Rule #3: Choose tools you are totally in love with. Don’t choose a tool because it’s cool and everybody use it, choose the one that makes you feel great, the one you can have an affair with. People give their best with tools when they are totally in love with them and just cannot stop exploring all their capabilities. If a tool doesn’t click, if you don’t crave to use it (at least at the beginning) it’s a bad sign, move on to the next one.

Let’s clear this out now: do you need to be a programmer?

Damn it!  I was almost going to take the safe route and write down a politically-correct and well-balanced answer but … sincerely? Yes, I think you need to be able to write code. I mean, of course you can get away without coding, and below I propose tools which do not require you to write code, but why the hell do you want to limit yourself to such an extent?

I get asked this question quite often and I came to the conclusion that the cost-benefit ratio is so skewed that I cannot see a reason why not coding. And the reason is not only in the benefit part of the ratio but also, and more importantly, in the cost. If you are scared by code it’s time for you to realize that writing code is nothing special and it’s not too difficult either. We all learned to write essays at school, and writing good ones is much more difficult than writing a few lines of code.

A large segment of our culture promoted this view that writing code (together with science and engineering in general) is the sole right of engineers and geeks. Hey you know what? I am terrible at technical things and yet I managed to get a PhD in Computer Engineering and I can write with code the things I have in mind. If I can do it, you can do it.

You don’t need to become a software engineer. The most complex stuff comes when you want to design and develop full applications with lots of interaction and many interconnected modules. But in most cases this is not what you are required to do, and in any case you can always acquire more advanced skills one you find that you need them.

So, choose a language, grab a copy of a good tutorial or book, and learn to code. And hey, why not learning it by doing visualization?! Some of the tools outlined below are just perfect for this purpose (especially Processing and its sketchbook approach). That’s a win-win situation.

How to choose the “right” tool

There is no absolute “right” tool. The best tool is the one you can do great thing with, the one you love. However, there are a number of factors to keep in mind when making your choice.

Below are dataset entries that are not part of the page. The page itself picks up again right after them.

(* ===== verification/LogCrash.v ===== *)
(** * The log survives crashes

    The disk writes of [commit] and of [recover_from_log] are computed over the
    interface of the block cache; a crash leaves a prefix of them on the disk.
    Recovery after a crash at any point of [commit], and at any point of an
    earlier recovery, gives the file system's blocks all with their contents
    before the transaction or all with their contents after it. *)

From S2P Require Import Prelude Riscv Cache Log.

(** ** Integers in a block *)

Lemma nth_insert_eq (l : list Z) i x : (i < length l)%nat -> nth i (<[i:=x]> l) 0 = x.
Proof. intros H. rewrite nth_lookup. by rewrite list_lookup_insert_eq. Qed.

Lemma nth_insert_ne (l : list Z) i j x : i <> j -> nth i (<[j:=x]> l) 0 = nth i l 0.
Proof. intros H. rewrite !nth_lookup. by rewrite list_lookup_insert_ne. Qed.

Lemma length_put_int d k v : length (put_int d k v) = length d.
Proof. unfold put_int. cbn zeta. by rewrite !length_insert. Qed.

Lemma i32_u32 v : - 2 ^ 31 <= v < 2 ^ 31 -> i32 (u32 v) = v.
Proof. intros H. unfold i32, u32. dlia. Qed.

Lemma get_put_eq d k v :
  0 <= k -> 4 * k + 3 < Z.of_nat (length d) -> - 2 ^ 31 <= v < 2 ^ 31 -> get_int (put_int d k v) k = v.
Proof.
  intros Hk Hl Hv. unfold get_int, put_int. pose proof (u32_bound v) as Hb.
  rewrite nth_insert_ne, nth_insert_ne, nth_insert_ne, nth_insert_eq by (rewrite ?length_insert; lia).
  rewrite nth_insert_ne, nth_insert_ne, nth_insert_eq by (rewrite ?length_insert; lia).
  rewrite nth_insert_ne, nth_insert_eq by (rewrite ?length_insert; lia).
  rewrite nth_insert_eq by (rewrite ?length_insert; lia).
  rewrite <- (i32_u32 v) at 5 by done. f_equal. generalize dependent (u32 v). intros w Hw. unfold u8. dlia.
Qed.

Lemma get_put_ne d j k v : 0 <= j -> 0 <= k -> j <> k -> get_int (put_int d k v) j = get_int d j.
Proof.
  intros Hj Hk Hne. unfold get_int, put_int. by rewrite !nth_insert_ne by lia.
Qed.

(** The header block that [write_head] makes of [d]. *)
Definition put_head (d : block) (n : Z) (f : Z -> Z) : block :=
  foldl (fun d i => put_int d (1 + i) (f i)) (put_int d 0 n) (upto n).

Lemma length_put_head d n f : length (put_head d n f) = length d.
Proof.
  unfold put_head. transitivity (length (put_int d 0 n)); [|apply length_put_int].
  generalize (put_int d 0 n) as e. induction (upto n) as [|k ks IH]; intros e; [done|].
  cbn [foldl]. by rewrite IH, length_put_int.
Qed.

Lemma put_ints_get ks : forall d f k,
  (forall i, i ∈ ks -> 0 <= i) -> 0 <= k -> 4 * k + 3 < Z.of_nat (length d) ->
  (forall i, i ∈ ks -> - 2 ^ 31 <= f i < 2 ^ 31) ->
  get_int (foldl (fun d i => put_int d (1 + i) (f i)) d ks) k =
    if bool_decide (k - 1 ∈ ks) then f (k - 1) else get_int d k.
Proof.
  induction ks as [|i ks IH]; intros d f k Hp Hk Hl Hf; cbn [foldl]; [done|].
  rewrite IH; [|intros; apply Hp; by right|done|by rewrite length_put_int|intros; apply Hf; by right].
  pose proof (Hp i) as Hi. destruct (Z.eq_dec (1 + i) k) as [<-|Hne].
  - replace (1 + i - 1) with i by lia. rewrite (bool_decide_eq_true_2 (i ∈ i :: ks)) by (by left).
    rewrite get_put_eq; [by case_bool_decide|apply Z.add_nonneg_nonneg; [lia|apply Hi; by left]|lia|apply Hf; by left].
  - rewrite get_put_ne; [|lia|apply Z.add_nonneg_nonneg; [lia|apply Hi; by left]|lia].
    rewrite (bool_decide_ext (k - 1 ∈ i :: ks) (k - 1 ∈ ks)); [done|]. rewrite elem_of_cons. split; [|by right].
    intros [?|?]; [lia|done].
Qed.

Lemma get_head d n f :
  0 <= n <= LOGSIZE -> length d = Z.to_nat BSIZE -> (forall i, 0 <= i < n -> - 2 ^ 31 <= f i < 2 ^ 31) ->
  get_int (put_head d n f) 0 = n /\ forall i, 0 <= i < n -> get_int (put_head d n f) (1 + i) = f i.
Proof.
  intros Hn Hl Hf. unfold LOGSIZE, MAXOPBLOCKS, BSIZE in *. unfold put_head.
  assert (forall i, i ∈ upto n -> 0 <= i) as Hp by (intros i Hi%elem_of_upto; lia).
  assert (forall i, i ∈ upto n -> - 2 ^ 31 <= f i < 2 ^ 31) as Hf' by (intros i Hi%elem_of_upto; auto).
  split; [|intros i Hi]; (rewrite put_ints_get; [|done|lia|rewrite length_put_int; lia|done]).
  - rewrite bool_decide_eq_false_2 by (rewrite elem_of_upto; lia). apply get_put_eq; lia.
  - rewrite bool_decide_eq_true_2 by (rewrite elem_of_upto; lia). f_equal. lia.
Qed.

Lemma u32_inc_dec r : 0 <= r < 2 ^ 32 -> u32 (u32 (r + 1) - 1) = r.
Proof. intros H. unfold u32. dlia. Qed.

(** Split on the indices of [upd]. *)
Ltac upd_split := unfold upd; repeat (match goal with
  | |- context [?a =? ?b] => destruct (Z.eqb_spec a b); subst; try congruence
  end); try done.

Lemma release_two (i1 i2 b1 b2 : Z) :
  i1 <> i2 -> delete i1 (delete i2 (<[i2:=b2]> (<[i1:=b1]> (∅ : gmap Z Z)))) = ∅.
Proof.
  intros H. rewrite delete_insert_id by (by rewrite lookup_insert_ne, lookup_empty).
  by rewrite delete_insert_id by apply lookup_empty.
Qed.

(** ** Runs of the log over the cache *)

(** The disk after a sequence of writes. *)
Definition apply_writes (d : Z -> block) (ws : list (Z * block)) : Z -> block :=
  foldl (fun d w => upd d w.1 w.2) d ws.

Lemma apply_writes_app d ws ws' : apply_writes d (ws ++ ws') = apply_writes (apply_writes d ws) ws'.
Proof. unfold apply_writes. by rewrite foldl_app. Qed.

Lemma apply_writes_other ws : forall d b, (forall w, w ∈ ws -> w.1 <> b) -> apply_writes d ws b = d b.
Proof.
  induction ws as [|w ws IH]; intros d b H; cbn [apply_writes foldl]; [done|].
  fold (apply_writes (upd d w.1 w.2) ws). rewrite IH by (intros; apply H; by right).
  apply upd_ne. intros ->. by apply (H w); [left|].
Qed.

(** The last write to a block counts. *)
Lemma apply_writes_value ws d b x :
  (exists p, p ∈ ws /\ p.1 = b) -> (forall p, p ∈ ws -> p.1 = b -> p.2 = x) -> apply_writes d ws b = x.
Proof.
  induction ws as [|p ws IH] using rev_ind; intros (q & Hq & Hb) Hx; [by apply elem_of_nil in Hq|].
  rewrite apply_writes_app. cbn. unfold upd. destruct (Z.eqb_spec b p.1) as [E|E].
  - apply Hx; [|done]. rewrite elem_of_app. right. by left.
  - apply IH.
    + exists q. split; [|done]. apply elem_of_app in Hq as [?|Hq]; [done|]. apply list_elem_of_singleton in Hq. congruence.
    + intros r Hr. apply Hx. rewrite elem_of_app. by left.
Qed.

Section Steps.
Context {S : Type} {C : BlockCache S}.
Implicit Types (s : lstate (S := S)) (l : log).

Lemma cache_run {A} (m : M S A) s x c : m (l_cache s) = Ok (x, c) -> cache m s = Ok (x, LState (l_log s) c).
Proof. intros H. unfold cache, zoom. by rewrite H. Qed.

Lemma log_bread_run l (n i : Z) s c :
  u32 (l_dev l) = c_dev -> 0 <= n < 2 ^ 32 -> c_bread c_dev n (l_cache s) = Ok (i, c) ->
  log_bread l n s = Ok (i, LState (l_log s) c).
Proof. intros Hdev Hn H. unfold log_bread. rewrite Hdev, u32_small by done. by apply cache_run. Qed.

End Steps.

(** Run a command of the cache with the equation [H]. *)
Ltac crun H := erewrite bind_ok; [|exact (cache_run _ (LState _ _) _ _ H)]; cbn [l_log l_cache].

(** Run [log_bread] with the equation [H] of [c_bread]. *)
Ltac lrun H := erewrite bind_ok; [|eapply (log_bread_run _ _ _ (LState _ _)); [done|done|exact H]]; cbn [l_log l_cache].

Section Runs.
Context {S : Type} {C : BlockCache S} {COk : BlockCacheOk S}.
Implicit Types (s : lstate (S := S)) (l : log) (d v : Z -> block) (w : list (Z * block)) (rf : Z -> Z).

(** No buffer is locked. *)
Definition quiet s l d v w rf : Prop := l_log s = l /\ c_rep (l_cache s) (ACache d v w rf ∅).

Lemma quiet_equiv s l d v w rf d' v' w' rf' :
  quiet s l d v w rf -> (forall b, d' b = d b) -> (forall b, v' b = v b) -> w' = w -> (forall b, rf' b = rf b) ->
  quiet s l d' v' w' rf'.
Proof. intros [Hl Hr] H1 H2 H3 H4. split; [done|]. by eapply c_rep_equiv. Qed.

(** Fewer than [NBUF - k] blocks are referenced. *)
Definition spare rf (k : Z) : Prop :=
  exists X : gset Z, (forall b, rf b <> 0 -> b ∈ X) /\ Z.of_nat (size X) + k < NBUF.

Lemma spare_available d v w rf h : spare rf 0 -> available (ACache d v w rf h).
Proof. intros (X & HX & Hs). exists X. split; [done|lia]. Qed.

Lemma spare_ref rf k b n : spare rf (k + 1) -> spare (upd rf b n) k.
Proof.
  intros (X & HX & Hs). exists ({[b]} ∪ X). split.
  - intros c Hc. unfold upd in Hc. destruct (Z.eqb_spec c b); [set_solver|]. apply HX in Hc. set_solver.
  - pose proof (size_union_alt {[b]} X) as Hu. rewrite size_singleton in Hu.
    pose proof (subseteq_size (X ∖ {[b]}) X ltac:(set_solver)). lia.
Qed.

Lemma spare_le rf k j : spare rf k -> j <= k -> spare rf j.
Proof. intros (X & HX & Hs) Hj. exists X. split; [done|lia]. Qed.

Lemma sane_empty d v w rf : sane (ACache d v w rf ∅).
Proof. intros i b. cbn. by rewrite lookup_empty. Qed.

Lemma sane_one d v w rf i b : rf b <> 0 -> sane (ACache d v w rf {[i := b]}).
Proof. intros H j c. cbn. rewrite lookup_singleton_Some. by intros [_ <-]. Qed.

(** Two buffers: [bread] of two blocks. *)
Lemma bread_two c d v w rf b1 b2 :
  c_rep c (ACache d v w rf ∅) -> b1 <> b2 -> spare rf 0 -> spare rf 1 \/ rf b2 <> 0 ->
  rf b1 <> 2 ^ 32 - 1 -> rf b2 <> 2 ^ 32 - 1 ->
  exists i1 i2 c1 c2, c_bread c_dev b1 c = Ok (i1, c1) /\ c_bread c_dev b2 c1 = Ok (i2, c2) /\ i1 <> i2 /\
    c_rep c2 (a_bread i2 b2 (a_bread i1 b1 (ACache d v w rf ∅))).
Proof.
  intros Hr Hne Hsp Hsp2 H1 H2. pose proof (c_refs_bound _ _ b1 Hr) as Hb1. cbn in Hb1.
  destruct (c_bread_ok c _ b1 Hr) as (i1 & c1 & Hrun1 & _ & Hr1).
  { apply sane_empty. } { intros i. cbn. by rewrite lookup_empty. } { left. by apply spare_available. } { done. }
  destruct (c_bread_ok c1 _ b2 Hr1) as (i2 & c2 & Hrun2 & Hi & Hr2).
  - intros i b. cbn. rewrite lookup_insert_Some, lookup_empty. intros [[_ <-]|[_ ?]]; [|done].
    rewrite upd_eq, u32_small by lia. lia.
  - intros i. cbn. rewrite lookup_insert_Some, lookup_empty. intros [[_ ?]|[_ ?]]; congruence.
  - destruct Hsp2 as [Hsp2|Hz]; [left|right].
    + apply spare_available, spare_ref. done.
    + cbn. by rewrite upd_ne by congruence.
  - cbn. by rewrite upd_ne by congruence.
  - exists i1, i2, c1, c2. split_and!; [done|done| |done].
    intros <-. cbn in Hi. by rewrite lookup_insert_eq in Hi.
Qed.

(** ** [write_log] *)

Definition write_log_body l (tail : Z) : M lstate unit :=
  let! to_ := log_bread l (l_start l + tail + 1) in
  let! from := log_bread l (lh_block l tail) in
  let! x := cache (gets (fun c => c_data c from)) in
  cache (c_set to_ x) ;;
  cache (c_bwrite to_) ;;
  cache (c_brelse from) ;;
  cache (c_brelse to_).

Lemma write_log_body_ok s l d v w rf k :
  quiet s l d v w rf -> u32 (l_dev l) = c_dev ->
  let to_ := l_start l + k + 1 in let from := lh_block l k in
  to_ <> from -> 0 <= to_ < 2 ^ 32 -> 0 <= from < 2 ^ 32 -> spare rf 0 -> rf from <> 0 -> rf from <> 2 ^ 32 - 1 -> rf to_ <> 2 ^ 32 - 1 ->
  exists s', write_log_body l k s = Ok (tt, s') /\
    quiet s' l (upd d to_ (v from)) (upd v to_ (v from)) (w ++ [(to_, v from)]) rf.
Proof.
  destruct s as [l' c0]. intros [Hl Hr] Hdev to_ from Hne Ht Hf Hsp Hf0 Hf1 Ht1. cbn in Hl, Hr. subst l'.
  pose proof (c_refs_bound _ _ to_ Hr) as Hbt. pose proof (c_refs_bound _ _ from Hr) as Hbf. cbn in Hbt, Hbf.
  destruct (bread_two c0 d v w rf to_ from) as (i1 & i2 & c1 & c2 & H1 & H2 & Hi & Hr2);
    [done|done|done|by right|done|done|].
  set (a2 := a_bread i2 from (a_bread i1 to_ (ACache d v w rf ∅))) in *.
  assert (a_held a2 !! i1 = Some to_ /\ a_held a2 !! i2 = Some from) as [Hh1 Hh2].
  { cbn. rewrite lookup_insert_eq, lookup_insert_ne, lookup_insert_eq by done. done. }
  destruct (c_data_ok _ _ _ _ Hr2 Hh2) as [Hd2 _]. cbn in Hd2.
  destruct (c_set_ok _ _ _ _ (v from) Hr2 Hh1) as (c3 & H3 & Hr3).
  destruct (c_bwrite_ok _ _ i1 to_ Hr3 Hh1) as (c4 & H4 & Hr4).
  destruct (c_brelse_ok _ _ i2 from Hr4 Hh2) as (c5 & H5 & Hr5).
  { cbn. rewrite upd_eq, upd_ne, u32_inc_dec by done. done. }
  destruct (c_brelse_ok _ _ i1 to_ Hr5) as (c6 & H6 & Hr6).
  { cbn. rewrite lookup_delete_ne, lookup_insert_ne, lookup_insert_eq by done. done. }
  { intros _. cbn. by rewrite !upd_eq. }
  exists (LState l c6). split.
  - unfold write_log_body. fold to_ from.
    lrun H1. lrun H2. mcomp. cbn [l_cache l_log]. rewrite Hd2. crun H3. crun H4. crun H5. by apply cache_run.
  - split; [done|]. eapply c_rep_equiv; [exact Hr6|]. split_and!; cbn.
    + intros b. upd_split.
    + done.
    + by rewrite upd_eq.
    + intros b. unfold upd. rewrite !Z.eqb_refl, (proj2 (Z.eqb_neq to_ from)), (proj2 (Z.eqb_neq from to_)) by congruence.
      rewrite !u32_inc_dec by done. repeat case_match; bsplit; congruence.
    + by rewrite release_two.
Qed.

  • Maturity. Is the tool one of the latest fancy and coolest technology on the market with uncertain future or it has been used consistently and with success for quite some time? It’s not a strict rule, but if you bet on the latest technology chances are it will be abandoned in the future. This is especially true for visualization where technology is evolving very very rapidly. In doubt, go for the proven and trusted.
  • Community. If your tool doesn’t have a large and stable community of enthusiastic visualization people, it’s a bad sign. Every great tool has a big community and a community is the most important factor in learning. It doesn’t matter how good the documentation is, you are going to need some help (and inspiration) from others.
  • Documentation. That’s a very relevant and critical one. Good documentation is notoriously rare. To some extent a good community can alleviate the problems due to limited or bad documentation, but you don’t want to wait for a reply in a forum to move on in your project, especially at its very early stage.
  • Examples. There are two main reasons why examples are important. First, you can use examples as a reality check: if people are not producing great visualizations with your tool of choice there must be a reason. Second, having great examples around you is a perfect method to learn fast. Learning by example is extremely powerful and should always be used in conjunction with more structured material. I know people who learn only through examples and they are great!
  • Cognitive Fit. I cannot stress this one enough. You have to choose the best tool for YOU and this is a little bit like buying a suit: you have to feel comfortable and cool with it. If not, it’s not for you. The best tools are those with a low “friction factor”, that is, it is natural and easy for you to translate your ideas into pictures.
  • Target Platform. Not all tools are created equal in the way they produce their output. Some are specifically targeted to the web, some allows easy conversion to static documents, some allow for the creation of full desktop applications. You’d better make sure to clarify what kind of output you want to produce before making a decision.
  • Interaction and Performance. If you want to create interactive visualizations you have to make sure the tool you select allows for rich interaction. Also, when large data is involved you have to make sure your environment performs smoothly.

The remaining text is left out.